Open fenekku opened 2 years ago
I'm planning on trying to update this. I think invenio vocabularies convert -v funders -o "/path/to/ror-data-dump.json.zip" -t affiliations_ror.yaml
is probably close, but happy to use another script if that is available.
In recent imports at NU, we've noticed that YAML shows very bad performance for loading. If you can use .jsonl
file instead it would be drastically faster to load. Example: loading our 72MB+ worth of MeSH terms with YAML took ~240s while the same data in .jsonl
format took 1s (we saw a x149 increase for lcsh terms too). And that's when invenio-cli services setup
executes, so it greatly improves the installation flow.
The invenio vocabularies result is close, but it's in a different order so will make a mess of a diff.
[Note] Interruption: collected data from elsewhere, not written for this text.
Lemma spsc_inv_write q c : spsc_inv q -> spsc_inv (spsc_write q c).
Proof. intros [???]. split; simpl; try done. by rewrite zlen_set_slot. Qed.
Lemma spsc_inv_publish q : spsc_inv q -> spsc_inv (spsc_publish q).
Proof.
  intros [???]. split; simpl; try done.
  apply Z.mod_pos_bound. unfold spsc_size; simpl; lia.
Qed.
Lemma spsc_inv_advance q : spsc_inv q -> spsc_inv (spsc_advance q).
Proof.
  intros [???]. split; simpl; try done.
  apply Z.mod_pos_bound. unfold spsc_size; simpl; lia.
Qed.
Lemma spsc_inv_drop q c : spsc_inv q -> spsc_inv (spsc_drop q c).
Proof. by intros []; split. Qed.

(** The producer's slot is outside the consumer's window. *)
Lemma spsc_contents_write q c : spsc_inv q -> spsc_contents (spsc_write q c) = spsc_contents q.
Proof.
  intros Hq. pose proof (spsc_count_bounds q Hq). pose proof (spsc_tail_count q Hq) as E.
  destruct Hq as [? Hlen ??]. unfold spsc_contents. change (spsc_count (spsc_write q c)) with (spsc_count q).
  simpl. apply ring_read_set_out; [lia|rewrite Hlen; lia|]. intros i Hi.
  rewrite <- E, Hlen. unfold spsc_size in *. apply mod_distinct; lia.
Qed.
(** Publishing makes the written slot the last item. *)
Lemma spsc_contents_publish q c :
  spsc_inv q -> spsc_count q <> sq_capacity_chunks q ->
  spsc_contents (spsc_publish (spsc_write q c)) = spsc_contents q ++ [c].
Proof.
  intros Hq Hne. pose proof (spsc_count_bounds q Hq) as Hc. pose proof (spsc_tail_count q Hq) as E.
  unfold spsc_contents. rewrite spsc_count_publish; [|by apply spsc_inv_write|done].
  change (spsc_count (spsc_write q c)) with (spsc_count q). simpl.
  destruct Hq as [? Hlen ??]. unfold spsc_size in *.
  replace (Z.to_nat (spsc_count q + 1)) with (S (Z.to_nat (spsc_count q))) by lia.
  rewrite <- ring_read_push by lia. do 3 f_equal. rewrite Hlen, <- E at 1. f_equal. lia.
Qed.
Lemma spsc_contents_pop q :
  spsc_inv q -> spsc_count q <> 0 ->
  spsc_contents q = slot empty_chunk (sq_ring_buffer q) (sq_tail q) :: spsc_contents (spsc_advance q).
Proof.
  intros Hq Hne. pose proof (spsc_count_bounds q Hq) as Hc.
  unfold spsc_contents. rewrite spsc_count_advance by done.
  replace (Z.to_nat (spsc_count q)) with (S (Z.to_nat (spsc_count q - 1))) by lia.
  destruct Hq as [? Hlen ??]. simpl. rewrite Hlen, Z.mod_small by done. f_equal.
  unfold spsc_next. fold (spsc_size q). by rewrite <- Hlen, ring_read_mod.
Qed.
ROR is also moving to monthly releases, so updating a static file in the cookicutter is not going to be sustainable. It makes more sense to transfer the affiliation vocabulary to a datastream. I've been able to get it partially working, but am still having issues getting the writers registered. Will update as I get more time to work on it.
Hi, I don't know if this is still a matter for you but we hacked together a Script that formats the ROR dump into the YAML InvenioRDM wants. If someone is interested I could clean it up and share. It's using pandas so filtering would be fairly easy to do.
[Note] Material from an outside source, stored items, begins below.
Definition VW_AUDIO_CHUNK_MAX_PCM_BYTES : Z := 16384.
Definition VW_AUDIO_TARGET_RATE : Z := 16000.

Record vw_audio_capture_t := mk_capture {
  cap_target_sample_rate : Z;            (* uint32_t *)
  cap_target_channels : Z;
  cap_sample_remainder : Z;              (* uint32_t *)
  cap_last_pts_us : Z;
  cap_total_samples_processed : Z;       (* _Atomic uint64_t *)
  cap_total_input_frames : Z;            (* uint64_t *)
  cap_resample_acc : Z;                  (* uint32_t *)
  cap_resample_source_rate : Z;          (* uint32_t *)
  cap_reset_pending : option bool;       (* _Atomic bool*, NULL or its value *)
  cap_queue : option vw_spsc_queue_t;
  cap_playback_rate : option Z           (* _Atomic float*, NULL or its bits *)
}.

Inductive vw_audio_format_t := VW_AUDIO_FORMAT_S16 | VW_AUDIO_FORMAT_S32 | VW_AUDIO_FORMAT_FL32.

(** [pcm_data] is the array of samples at their type: signed values for S16 and
    S32, bit patterns for FL32. *)
Record vw_audio_input_t := mk_input {
  in_pcm_data : option (list Z);
  in_frame_count : Z;
  in_pts_us : Z;
  in_format : vw_audio_format_t;
  in_sample_rate : Z;
  in_channels : Z
}.

(** ** Sample conversion *)

Definition f32_minus_one : Z := 0xBF800000.
Definition f32_32767 : Z := 0x46FFFE00.

(** Clamp to [-1, 1], scale by [32767.0f] with one rounding, truncate. *)
Definition fl32_sample (bits : Z) : Z :=
  let sample := f32_to_spec bits in
  let sample := if SFltb (f32_to_spec f32_one) sample then f32_to_spec f32_one else sample in
  let sample := if SFltb sample (f32_to_spec f32_minus_one) then f32_to_spec f32_minus_one
                else sample in
  spec_trunc (SFmul 24 128 sample (f32_to_spec f32_32767)).

Definition input_sample (format : vw_audio_format_t) (raw : Z) : Z :=
  match format with
  | VW_AUDIO_FORMAT_FL32 => fl32_sample raw
  | VW_AUDIO_FORMAT_S16 => raw
  | VW_AUDIO_FORMAT_S32 => Z.shiftr raw 16
  end.

(** The channel sum of frame [in_idx]; [n] counts the channels left. *)
Fixpoint channel_sum (input : vw_audio_input_t) (pcm : list Z) (in_idx ch : Z) (n : nat) : Z :=
  match n with
  | O => 0
  | S n => input_sample (in_format input) (znth pcm (in_idx * in_channels input + ch))
           + channel_sum input pcm in_idx (ch + 1) n
  end.

(** The output sample made from frame [in_idx]: the truncated mean, clamped. *)
Definition mono_sample (input : vw_audio_input_t) (pcm : list Z) (in_idx : Z) : Z :=
  let sum := channel_sum input pcm in_idx 0 (Z.to_nat (in_channels input)) in
  let mono := Z.quot sum (in_channels input) in
  let mono := if 32767 <? mono then 32767 else mono in
  if mono <? -32768 then -32768 else mono.

(** ** The conversion loop *)

Definition max_out_frames_per_chunk : Z := VW_AUDIO_CHUNK_MAX_PCM_BYTES / 2.

(** The loop's variables: the accumulator, the samples of the chunk being
    filled, the running PTS, the chunks pushed so far and the sample count. *)
Record conv := mk_conv {
  cv_acc : Z;
  cv_out : list Z;
  cv_pts : Z;
  cv_pushed : list vw_audio_chunk_t;
  cv_total : Z
}.

Definition chunk_duration (target_rate frames : Z) : Z :=
  (frames * 1000000 + target_rate - 1) / target_rate.

(** Push the filled chunk and restart at the PTS that follows it. *)
Definition flush_chunk (target_rate : Z) (c : conv) : conv :=
  let duration := chunk_duration target_rate (zlen (cv_out c)) in
  mk_conv (cv_acc c) [] (cv_pts c + duration)
    (cv_pushed c ++ [mk_chunk (cv_pts c) duration target_rate 1 (zlen (cv_out c) * 2) (cv_out c)])
    (cv_total c).

(** The body of the [while (acc >= sample_rate)] loop. *)
Definition emit_sample (target_rate sample_rate x : Z) (c : conv) : conv :=
  let c := mk_conv (cv_acc c - sample_rate) (cv_out c ++ [x]) (cv_pts c) (cv_pushed c)
                   (cv_total c + 1) in
  if zlen (cv_out c) =? max_out_frames_per_chunk then flush_chunk target_rate c else c.

(** The [while] loop; [fuel] is at least its number of iterations. *)
Fixpoint emit_loop (fuel : nat) (target_rate sample_rate x : Z) (c : conv) : conv :=
  match fuel with
  | O => c
  | S fuel =>
      if sample_rate <=? cv_acc c
      then emit_loop fuel target_rate sample_rate x (emit_sample target_rate sample_rate x c)
      else c
  end.

(** One input frame: the accumulator gains [target_rate] and each full
    [sample_rate] of it emits one sample. *)
Definition conv_frame (target_rate : Z) (input : vw_audio_input_t) (pcm : list Z) (in_idx : Z)
    (c : conv) : conv :=
  let c := mk_conv (cv_acc c + target_rate) (cv_out c) (cv_pts c) (cv_pushed c) (cv_total c) in
  emit_loop (Z.to_nat (cv_acc c / in_sample_rate input)) target_rate (in_sample_rate input)
    (mono_sample input pcm in_idx) c.

(** The [for] loop over the frames from [in_idx]; [n] counts those left. *)
Fixpoint conv_frames (target_rate : Z) (input : vw_audio_input_t) (pcm : list Z) (in_idx : Z)
    (n : nat) (c : conv) : conv :=
  match n with
  | O => c
  | S n => conv_frames target_rate input pcm (in_idx + 1) n
             (conv_frame target_rate input pcm in_idx c)
  end.

(** The last, partial chunk. *)
Definition conv_finish (target_rate : Z) (c : conv) : conv :=
  if 0 <? zlen (cv_out c) then flush_chunk target_rate c else c.

(** ** [vw_audio_capture_process_block] *)

Definition cap_target_rate (cap : vw_audio_capture_t) : Z :=
  if cap_target_sample_rate cap =? 0 then VW_AUDIO_TARGET_RATE else cap_target_sample_rate cap.

(** The reset requested by the sender at a discontinuity. *)
Definition capture_reset (cap : vw_audio_capture_t) : vw_audio_capture_t :=
  match cap_reset_pending cap with
  | Some true =>
      mk_capture (cap_target_sample_rate cap) (cap_target_channels cap) 0 0
        (cap_total_samples_processed cap) 0 0 0 (Some false) (cap_queue cap)
        (cap_playback_rate cap)
  | _ => cap
  end.

(** Above 4x the block is counted and dropped. *)
Definition capture_throttled (cap : vw_audio_capture_t) (input : vw_audio_input_t)
  : vw_audio_capture_t :=
  mk_capture (cap_target_sample_rate cap) (cap_target_channels cap) (cap_sample_remainder cap)
    (in_pts_us input) (cap_total_samples_processed cap)
    (u64 (cap_total_input_frames cap + in_frame_count input)) (cap_resample_acc cap)
    (cap_resample_source_rate cap) (cap_reset_pending cap) (cap_queue cap) (cap_playback_rate cap).

(** The accumulator a block starts with: a source-rate change starts a new
    conversion phase. *)
Definition capture_start_acc (cap : vw_audio_capture_t) (input : vw_audio_input_t) : Z :=
  if cap_resample_source_rate cap =? in_sample_rate input then cap_resample_acc cap
  else if cap_target_rate cap <? in_sample_rate input
       then in_sample_rate input - cap_target_rate cap else 0.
Is your feature request related to a problem? Please describe.
ROR has released a new data dump (funnily on Zenodo): https://zenodo.org/record/6347575 . This probably means the ROR vocabulary dump here should be updated (or at least reviewed).
As was mentioned in a telecon, the ROR list in this module is a filtered one. Perhaps the filtering process can be shared too.
Describe the solution you'd like
An updated affiliations_ror.yaml.